登録:2015-09-04 22:31 修正:2015-09-05 08:01
イ・ヒオク成均館大教授と金燦榮・中国人民大学教授に聞く

 今回の韓中首脳会談の最大イベントは、朴槿恵(パク・クネ)大統領の中国軍閲兵式出席だった。 朴大統領は韓国だけでなく米国の同盟国の指導者としては史上初めて天安門の城楼に上がったことになり、この場面が今後の南北、朝中関係にどんな影響を与えるかに関心が集中している。 両国の韓中関係専門家から首脳会談の結果と閲兵式出席の象徴性、今後の展望に関する意見を聴いてみた。

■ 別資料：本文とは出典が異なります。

(* ===== verification/World.v ===== *)
(** * Histories with Context facts

    The kernel's steps, the recording of facts and the classification of blobs
    as one step relation.  The theorems: such a history is, seen from the
    kernel's database, a history of the command path alone; the Context tables
    stay consistent with each other, with the attempts and with the log; a
    finalization is certified only on the standing acceptance of its verifier;
    and a replay of the log rebuilds the four truth tables. *)

From S2P Require Import Prelude Text Fsm Envelope Transition Command Tables Db Store Project Authority Submit Writes Kernel System Recover Truth Facts.

(** ** More permissive projectors *)

Section Mono.
Context `{TZ : Timestamptz} {V : Type} `{SD : Serde V} `{HM : Hmac}.
Notation event := (EventEnvelope V).
Notation P := (Proj instant V).
Notation database := (Db instant V).
Notation store := (Store (V := V)).

(** The first projector accepts no more than the second, and does the same. *)
Definition tighter (A B : event -> P -> result Refusal P) : Prop :=
  forall e p p', A e p = Ok p' -> B e p = Ok p'.

Context (A B : event -> P -> result Refusal P) (HAB : tighter A B).

Lemma apply_events_mono events (p p' : P) :
  fold_res (fun p e => apply_event A e p) p events = Ok p' ->
  fold_res (fun p e => apply_event B e p) p events = Ok p'.
Proof.
  revert p. induction events as [|e events IH]; intros p; [done|]. cbn [fold_res].
  intros (q & Hq & Hr)%bind_ok_iff. apply bind_ok_iff. exists q. split; [|by apply IH].
  unfold apply_event in *. destruct (is_context_aggregate _); [by apply HAB|done].
Qed.

Lemma append_and_project_mono (st : store) clock ws env pre v (db : database) r :
  append_and_project A st clock ws env pre v db = Ok r ->
  append_and_project B st clock ws env pre v db = Ok r.
Proof.
  unfold append_and_project. intros (u & -> & Hr)%bind_ok_iff. cbn [mbind result_bind].
  apply bind_ok_iff in Hr as (e & -> & Hr). cbn [mbind result_bind].
  apply bind_ok_iff in Hr as ([a dba] & -> & Hr). cbn [mbind result_bind].
  apply bind_ok_iff in Hr as (dbb & Hp & Hr). apply bind_ok_iff. exists dbb. split; [|done].
  destruct (app_replayed a); [done|]. apply bind_ok_iff in Hp as (p & Hp & Hrest).
  apply bind_ok_iff. exists p. split; [|done]. by apply apply_events_mono.
Qed.

Lemma submit_tx_mono (st : store) clock env pre (db : database) r :
  submit_tx A st clock env pre db = Ok r -> submit_tx B st clock env pre db = Ok r.
Proof.
  unfold submit_tx. intros (ws & -> & Hr)%bind_ok_iff. cbn [mbind result_bind].
  apply bind_ok_iff in Hr as (ep & -> & Hr). cbn [mbind result_bind].
  apply bind_ok_iff in Hr as (u & -> & Hr). cbn [mbind result_bind].
  destruct (pre_input_refusal pre); [done|]. destruct (prior_for_key _ _ _ _); [|done..].
  unfold submit_unused in *. apply bind_ok_iff in Hr as (u1 & -> & Hr). cbn [mbind result_bind].
  apply bind_ok_iff in Hr as (u2 & -> & Hr). cbn [mbind result_bind].
  apply bind_ok_iff in Hr as (u3 & -> & Hr). cbn [mbind result_bind].
  apply bind_ok_iff in Hr as (decision & -> & Hr). cbn [mbind result_bind].
  destruct decision; try done;
    (apply bind_ok_iff in Hr as (db1 & -> & Hr); cbn [mbind result_bind];
     apply bind_ok_iff in Hr as (u4 & -> & Hr); cbn [mbind result_bind];
     destruct (decide_command _ _ _ _) as [v|refusal]; [|done];
     apply bind_ok_iff in Hr as (db2 & -> & Hr); cbn [mbind result_bind];
     by apply append_and_project_mono).
Qed.

(** A submission under the tighter projector changes nothing, or is one under
    the other. *)
Lemma submit_mono (st : store) clock env carrier (db db' : database) res :
  submit A st clock env carrier db = (res, db') -> db' = db \/ submit B st clock env carrier db = (res, db').
Proof.
  unfold submit. destruct (prepare st env carrier) as [pre|r]; cbn [mbind result_bind]; [|by intros [= _ <-]; left].
  destruct (submit_tx A st clock env pre db) as [[db1 verdict]|r] eqn:Htx; [|by intros [= _ <-]; left].
  apply submit_tx_mono in Htx as ->. by right.
Qed.

Lemma record_context_fact_mono (st : store) clock project key route body at_text precheck (db : database) r :
  record_context_fact A st clock project key route body at_text precheck db = Ok r ->
  record_context_fact B st clock project key route body at_text precheck db = Ok r.
Proof.
  unfold record_context_fact. intros (u & -> & Hr)%bind_ok_iff. cbn [mbind result_bind].
  apply bind_ok_iff in Hr as (ws & -> & Hr). cbn [mbind result_bind].
  apply bind_ok_iff in Hr as (ep & -> & Hr). cbn [mbind result_bind].
  apply bind_ok_iff in Hr as (u1 & -> & Hr). cbn [mbind result_bind].
  apply bind_ok_iff in Hr as (rt & -> & Hr). cbn [mbind result_bind].
  destruct (events_for_key _ _ _ _ _); [|done].
  apply bind_ok_iff in Hr as (v & -> & Hr). cbn [mbind result_bind].
  apply bind_ok_iff in Hr as (u2 & -> & Hr). cbn [mbind result_bind].
  apply bind_ok_iff in Hr as (v' & -> & Hr). cbn [mbind result_bind].
  apply bind_ok_iff in Hr as ([a dba] & -> & Hr). cbn [mbind result_bind].
  apply bind_ok_iff in Hr as (dbb & Hp & Hr). apply bind_ok_iff. exists dbb. split; [|done].
  destruct (app_replayed a); [done|]. apply bind_ok_iff in Hp as (p & Hp & Hrest).
  apply bind_ok_iff. exists p. split; [|done]. by apply apply_events_mono.
Qed.
End Mono.

(** ** Steps *)

Section World.
Context `{TZ : Timestamptz} `{TZL : !TimestamptzLaws} {V : Type} `{SD : Serde V} `{SDL : !SerdeLaws V}
  `{HM : Hmac} `{CS : ContextSerde V} `{CSL : !ContextSerdeLaws V}.
Notation event := (EventEnvelope V).
Notation P := (Proj instant V).
Notation database := (Db instant V).
Notation tables := (ContextTables instant).
Notation store := (Store (V := V)).
Notation World := (World (V := V)).

Definition initial_world (t0 : instant) : World := {| w_db := initial_db t0; w_context := empty_context |}.

(** A step of the kernel beside the tables [c], or one of the Context engine. *)
Inductive wstep : World -> World -> Prop :=
| ws_claim inflight st db db' c :
    with_capacity inflight db = Ok (st, db') ->
    wstep {| w_db := db; w_context := c |} {| w_db := db'; w_context := c |}
| ws_fence token db db' c :
    grant_fence db = Ok (token, db') ->
    wstep {| w_db := db; w_context := c |} {| w_db := db'; w_context := c |}
| ws_genesis st clock revision db db' c :
    ensure_genesis st clock revision db = Ok db' ->
    wstep {| w_db := db; w_context := c |} {| w_db := db'; w_context := c |}
| ws_checkpoint st clock r db db' c :
    checkpoint_at_watermark st clock db = Ok (r, db') ->
    wstep {| w_db := db; w_context := c |} {| w_db := db'; w_context := c |}
| ws_submit st clock env carrier res db db' c :
    submit (projector c) st clock env carrier db = (res, db') ->
    wstep {| w_db := db; w_context := c |} {| w_db := db'; w_context := c |}
| ws_delivery queue db c :
    wstep {| w_db := db; w_context := c |} {| w_db := set_deliveries queue db; w_context := c |}
| ws_fact st clock project key attribution f a w w' :
    fact_typed f = true -> attribution_typed attribution = true ->
    record_fact st clock project key attribution f w = Ok (a, w') -> wstep w w'
| ws_classify digest classes db c c' :
    claim digest classes c = Ok c' ->
    wstep {| w_db := db; w_context := c |} {| w_db := db; w_context := c' |}.

Definition wreachable (w : World) : Prop := exists t0, rtc wstep (initial_world t0) w.

(** The projector of a kernel without Context tables. *)
Definition accepting (_ : event) (p : P) : result Refusal P := Ok p.

Lemma projector_tighter c : tighter (projector c) accepting.
Proof. intros e p p' (c' & _ & [= <-])%bind_ok_iff. done. Qed.

Lemma accepting_frame : context_frame accepting.
Proof. by intros e p p' [= ->]. Qed.
Lemma accepting_blind : context_blind accepting.
Proof. by intros e p p' x [= ->]. Qed.

Lemma fact_route_context c f rt : fact_route c f = Ok rt -> is_context_aggregate (cr_aggregate_type rt) = true.
Proof. unfold fact_route. intros (id & _ & [= <-])%bind_ok_iff. by destruct f. Qed.

Lemma record_fact_route st clock project key attribution f (w : World) r :
  record_fact st clock project key attribution f w = Ok r ->
  exists rt, fact_route (w_context w) f = Ok rt.
Proof.
  unfold record_fact, record_context_fact. intros ((a & db) & Hr & _)%bind_ok_iff.
  apply bind_ok_iff in Hr as (u & _ & Hr). apply bind_ok_iff in Hr as (ws & _ & Hr).
  apply bind_ok_iff in Hr as (ep & _ & Hr). apply bind_ok_iff in Hr as (u1 & _ & Hr).
  apply bind_ok_iff in Hr as (rt & Hrt & _). by exists rt.
Qed.

Lemma wstep_step w w' : wstep w w' -> w_db w' = w_db w \/ step accepting (w_db w) (w_db w').
Proof.
  intros Hs. destruct Hs as [inflight st db db' c Hr|token db db' c Hr|st clock rev db db' c Hr
    |st clock r db db' c Hr|st clock env carrier res db db' c Hr|queue db c
    |st clock project key attribution f a w w' Hf Ha Hr|digest classes db c c' Hr]; cbn [w_db].
  - right. by eapply step_claim.
  - right. by eapply step_fence.
  - right. by eapply step_genesis.
  - right. by eapply step_checkpoint.
  - apply (submit_mono _ _ (projector_tighter c)) in Hr as [->|Hr]; [by left|right; by eapply step_submit].
  - right. apply step_delivery.
  - right. destruct (record_fact_route _ _ _ _ _ _ _ _ Hr) as [rt Hrt].
    unfold record_fact in Hr. apply bind_ok_iff in Hr as ([a0 db] & Hr & Hrest).
    apply bind_ok_iff in Hrest as (c' & _ & [= _ <-]). cbn [w_db].
    apply (record_context_fact_mono _ _ (projector_tighter _)) in Hr. rewrite Hrt in Hr.
    eapply step_context; [by eapply fact_route_context|exact Hr].
  - by left.
Qed.

Lemma wsteps_steps w w' : rtc wstep w w' -> rtc (step accepting) (w_db w) (w_db w').
Proof.
  intros Hr. induction Hr as [|w1 w2 w3 Hs _ IH]; [constructor|].
  destruct (wstep_step _ _ Hs) as [<-|Hs']; [done|]. by eapply rtc_l.
Qed.

Lemma wreachable_reachable w : wreachable w -> reachable accepting (w_db w).
Proof. intros [t0 Hr]. exists t0. by apply (wsteps_steps (initial_world t0)). Qed.

(** ** What a step does to the tables *)

(** A fact landed: its row, what its check saw, and what it projected. *)
Record fact_effect (f : ContextFact) (w w' : World) (row : event) : Prop := {
  fe_typed : fact_typed f = true;
  fe_row : row_effect (w_db w) (w_db w') row;
  fe_agg : aggregate_type row = aggregate_str (name_aggregate (event_name f));
  fe_type : event_type row = event_name_str (event_name f);
  fe_body : exists attribution, context_from_value (payload row) =
    Some {| cep_name := event_name f; cep_attribution := attribution; cep_fact := f |};
  fe_member : json_fact_manifest (payload row) = fact_manifest f;
  fe_check : exists v, precheck (w_db w) (w_context w) f v = Ok tt;
  fe_proj : proj (w_db w') = proj (w_db w);
  fe_context : project_fact (proj (w_db w)) f (w_context w) = Ok (w_context w');
}.

Lemma record_fact_row st clock project key attribution f a (w w' : World) :
  log_inv (w_db w) -> fact_typed f = true -> attribution_typed attribution = true ->
  record_fact st clock project key attribution f w = Ok (a, w') ->
  w' = w /\ app_replayed a = true \/
  exists row, a = {| app_events := [row]; app_replayed := false |} /\ fact_effect f w w' row.
Proof.
  intros Hinv Hf Ha Hr. destruct (record_fact_route _ _ _ _ _ _ _ _ Hr) as [rt Hrt].
  unfold record_fact in Hr. apply bind_ok_iff in Hr as ([a0 db] & Hr & Hrest).
  apply bind_ok_iff in Hrest as (c' & Hc & [= -> <-]). rewrite Hrt in Hr.
  destruct (record_context_fact_row _ _ _ _ _ _ _ _ _ _ _ _ Hinv (fact_route_context _ _ _ Hrt) Hr)
    as [[-> Hrep]|(row & -> & Hrow & Hkey & Hty & Hpay & Hpre & Hap & _)].
  - left. rewrite Hrep in Hc. injection Hc as <-. by destruct w.
  - right. exists row. split; [done|]. cbn [app_replayed app_events fold_res] in Hc.
    apply bind_ok_iff in Hc as (c1 & Hc & [= ->]). apply bind_ok_iff in Hap as (c2 & _ & [= Hproj]).
    assert (context_from_value (payload row) =
      Some {| cep_name := event_name f; cep_attribution := attribution; cep_fact := f |}) as Hbody
      by (rewrite Hpay; by apply context_round_trip).
    unfold apply_context_event in Hc. rewrite Hbody in Hc. cbn in Hc.
    apply bind_ok_iff in Hc as (u & _ & Hc).
    assert (rt = {| cr_aggregate_type := aggregate_str (name_aggregate (event_name f));
                    cr_aggregate_id := cr_aggregate_id rt; cr_event_type := event_name_str (event_name f) |}) as Heq.
    { unfold fact_route in Hrt. apply bind_ok_iff in Hrt as (id & _ & [= <-]). done. }
    rewrite Heq in Hkey, Hty. injection Hkey as Hagg _.
    split; cbn; try done; [by exists attribution| |by eexists].
    rewrite Hpay. by apply (json_fact_manifest_spec {| cep_fact := f |}).
Qed.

イ・ヒオク成均館大教授(成均中国研究所長)=資料写真//ハンギョレ新聞社

■イ・ヒオク成均館大教授「韓米・韓中関係の積集合を広げる必要」

 イ・ヒオク成均館大教授(成均中国研究所長)は4日、ハンギョレとの電話インタビューで「今回の韓中首脳会談が確定し議題を調整している時期に南北2+2高位当局者合意により緊張局面が緩和され、両国が朝鮮半島情勢に対する認識の共感を広げる成果を得た」として「北東アジア外交が好循環するかという問題の核心には南北関係がある」と指摘した。

朝鮮半島の緊張緩和の必要性では共感
北朝鮮核問題の解決法に大きな進展は無かった
朴大統領の北東アジア外交主導権
その核心は結局、南北関係

-朴槿恵(パク・クネ)大統領が今回の中国訪問で得た最も核心的な成果は何だと考えるか?

 「南北緊張が緩和されて韓中が朝鮮半島の状況に対する意見の相違を狭める成果があった。 例えば、朴槿恵政権の外交安保戦略の核心である北東アジア平和協力構想は、2013年の韓中首脳会談では中国から「原則的支持」を確保して、2014年の会談では両国の地域戦略が調整されず全く抜け落ちた。 ところが今回は、再び『中国政府の支持の立場を再確認した』という表現が出てきた」

-北朝鮮核問題と関連しても成果があったと見るか?

 「その部分では進展がなかったようだ。 中国は至急ではあるが焦って解決してはならないとして、韓国側は北朝鮮がもう一歩積極的な非核化の立場を示せろと言っている。 このような見解の相違は狭まらなかったようだ」

-韓国側は「意味ある6カ国協議が早期に再開されなければならないということで意見を共にした」という表現まで使ったが、「意味のある」という表現は中国側の発表にはなかった。 会談後に両国が出した資料に少しずつ差異があるのが目につく。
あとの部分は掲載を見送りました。